■ What you have to do
Take the entries below and print only the lines from the one with "Definition clear_stop_mark (rb" through the one with "Definition is_mirrored (rb", exactly as they stand, both ends included.

──────────────────────────────

(** The chunks of a replay from [replay_start] on. *)
Fixpoint replay_from (replay_start : Z) (chunks : list (Z * bytes)) : list bytes :=
  match chunks with
  | [] => []
  | (chunk_start, chunk) :: chunks =>
      if sat_add chunk_start (zlen chunk) <=? replay_start then replay_from replay_start chunks
      else drop (Z.to_nat (sat_sub replay_start chunk_start)) chunk :: replay_from replay_start chunks
  end.

Definition snapshot_honoured (rb : RingBuffer) (requested : Z) : list bytes * Z :=
  (replay_from (Z.max requested (rb_start_seq rb)) (rb_chunks rb),
   sat_sub (rb_start_seq rb) requested).

Definition snapshot_since (rb : RingBuffer) (since : option Z) : list bytes * Z :=
  match since with
  | Some s => if rb_end_seq rb <? s then snapshot_past rb s (rb_end_seq rb) else snapshot_honoured rb s
  | None => snapshot_honoured rb (rb_start_seq rb)
  end.

(** The [for] loop of [mirror_into]. *)
Fixpoint append_chunks (r : RingFile) (chunks : list (Z * bytes)) : RingFile.outcome :=
  match chunks with
  | [] => (r, Ok tt)
  | (chunk_start, chunk) :: chunks =>
      let^ r := RingFile.append r chunk_start chunk in append_chunks r chunks
  end.

Definition mirror_into (rb : RingBuffer) (file : RingFile) (state : TerminalState) (stopped_ : bool)
    : RingBuffer * result unit IoError :=
  let file := rf_set_state (TerminalState.encode state stopped_) file in
  match (let^ file := RingFile.reset file (rb_start_seq rb) in append_chunks file (rb_chunks rb)) with
  | (file, Ok _) => (rb_set_mirror (Some file) rb, Ok tt)
  | (_, Err e) => (rb, Err e)
  end.

Definition continue_mirror (rb : RingBuffer) (file : RingFile) (state : TerminalState) (stopped_ : bool)
    : RingBuffer :=
  let '(file, _) := RingFile.publish_state file state stopped_ in
  rb_set_mirror (Some file) rb.

Definition clear_stop_mark (rb : RingBuffer) : RingBuffer :=
  match rb_mirror rb with
  | Some mirror =>
      if RingFile.stopped mirror then
        let state := (TerminalState.decode (rf_state mirror)).1 in
        let '(mirror, _) := RingFile.publish_state mirror state false in
        rb_set_mirror (Some mirror) rb
      else rb
  | None => rb
  end.

Definition is_mirrored (rb : RingBuffer) : bool :=
  match rb_mirror rb with Some _ => true | None => false end.

End RingBuffer.

(** ** Invariant *)

Fixpoint chunks_from (seq : Z) (chunks : list (Z * bytes)) : Prop :=
  match chunks with
  | [] => True
  | (s, c) :: chunks => s = seq ∧ chunks_from (seq + zlen c) chunks
  end.

Definition content (rb : RingBuffer) : bytes := concat (map snd (rb_chunks rb)).

(** The ring holds the stream's bytes from its start to its end, in chunks
    numbered one after the other, and no more than its capacity. *)
Record ring_wf (s : Z → Z) (rb : RingBuffer) : Prop := {
  rw_cap : 1 ≤ rb_cap rb;
  rw_chunks : chunks_from (rb_start_seq rb) (rb_chunks rb);
  rw_len : rb_len rb = zlen (content rb);
  rw_end : rb_end_seq rb = rb_start_seq rb + rb_len rb;
  rw_fit : rb_len rb ≤ rb_cap rb;
  rw_seq : 0 ≤ rb_start_seq rb ∧ rb_end_seq rb ≤ u64_max;
  rw_content : content rb = stream_bytes s (rb_start_seq rb) (rb_end_seq rb);
}.

(** The file the fd store holds is intact and not ahead of the ring, and a
    ring that is mirrored is at its end. *)
Definition stored_ok (s : Z → Z) (rb : RingBuffer) : Prop :=
  match rb_mirror rb with
  | Some r => ring_inv s r ∧ rf_end r = rb_end_seq rb
  | None =>
      match rb_store rb with
      | Some f => ∃ r, ring_inv s r ∧ rf_file r = f ∧ rf_end r ≤ rb_end_seq rb
      | None => True
      end
  end.

(** The pushed bytes are the stream's bytes from [seq] on. *)
Definition agrees (s : Z → Z) (seq : Z) (bs : bytes) : Prop :=
  bs = stream_bytes s seq (seq + zlen bs).

(** ** Lemmas *)

Lemma chunks_from_app seq a b :
  chunks_from seq (a ++ b) ↔ chunks_from seq a ∧ chunks_from (seq + zlen (concat (map snd a))) b.
Proof.
  revert seq. induction a as [|[n c] a IH]; intros seq; cbn [map concat app chunks_from snd].
  - rewrite zlen_nil, Z.add_0_r. naive_solver.
  - rewrite IH, zlen_app, Z.add_assoc. naive_solver.
Qed.

Lemma stream_bytes_split s a b c :
  a ≤ b ≤ c → stream_bytes s a c = stream_bytes s a b ++ stream_bytes s b c.
Proof.
  intros H. unfold stream_bytes. rewrite <- fmap_app.
  replace (c - a) with ((b - a) + (c - b)) by lia. rewrite seqZ_app by lia.
  do 2 f_equal. f_equal. lia.
Qed.

Lemma stream_bytes_zlen s a b : a ≤ b → zlen (stream_bytes s a b) = b - a.
Proof. intros H. unfold zlen. rewrite stream_bytes_length. lia. Qed.

Lemma stream_bytes_drop s a b n :
  0 ≤ n → drop (Z.to_nat n) (stream_bytes s a b) = stream_bytes s (a + n) b.
Proof.
  intros Hn. apply list_eq. intros k. rewrite lookup_drop.
  destruct (decide (Z.of_nat k < b - (a + n))).
  - rewrite !stream_bytes_lookup by lia. do 2 f_equal. lia.
  - rewrite !lookup_ge_None_2; [done|rewrite stream_bytes_length; lia..].
Qed.

Lemma agrees_lookup s seq bs k :
  agrees s seq bs → (k < length bs)%nat → bs !! k = Some (s (seq + Z.of_nat k)).
Proof.
  intros H Hk. rewrite H. apply stream_bytes_lookup. unfold zlen. lia.
Qed.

──────────────────────────────

■ Response to the task
Definition clear_stop_mark (rb : RingBuffer) : RingBuffer :=
  match rb_mirror rb with
  | Some mirror =>
      if RingFile.stopped mirror then
        let state := (TerminalState.decode (rf_state mirror)).1 in
        let '(mirror, _) := RingFile.publish_state mirror state false in
        rb_set_mirror (Some mirror) rb
      else rb
  | None => rb
  end.

Definition is_mirrored (rb : RingBuffer) : bool :=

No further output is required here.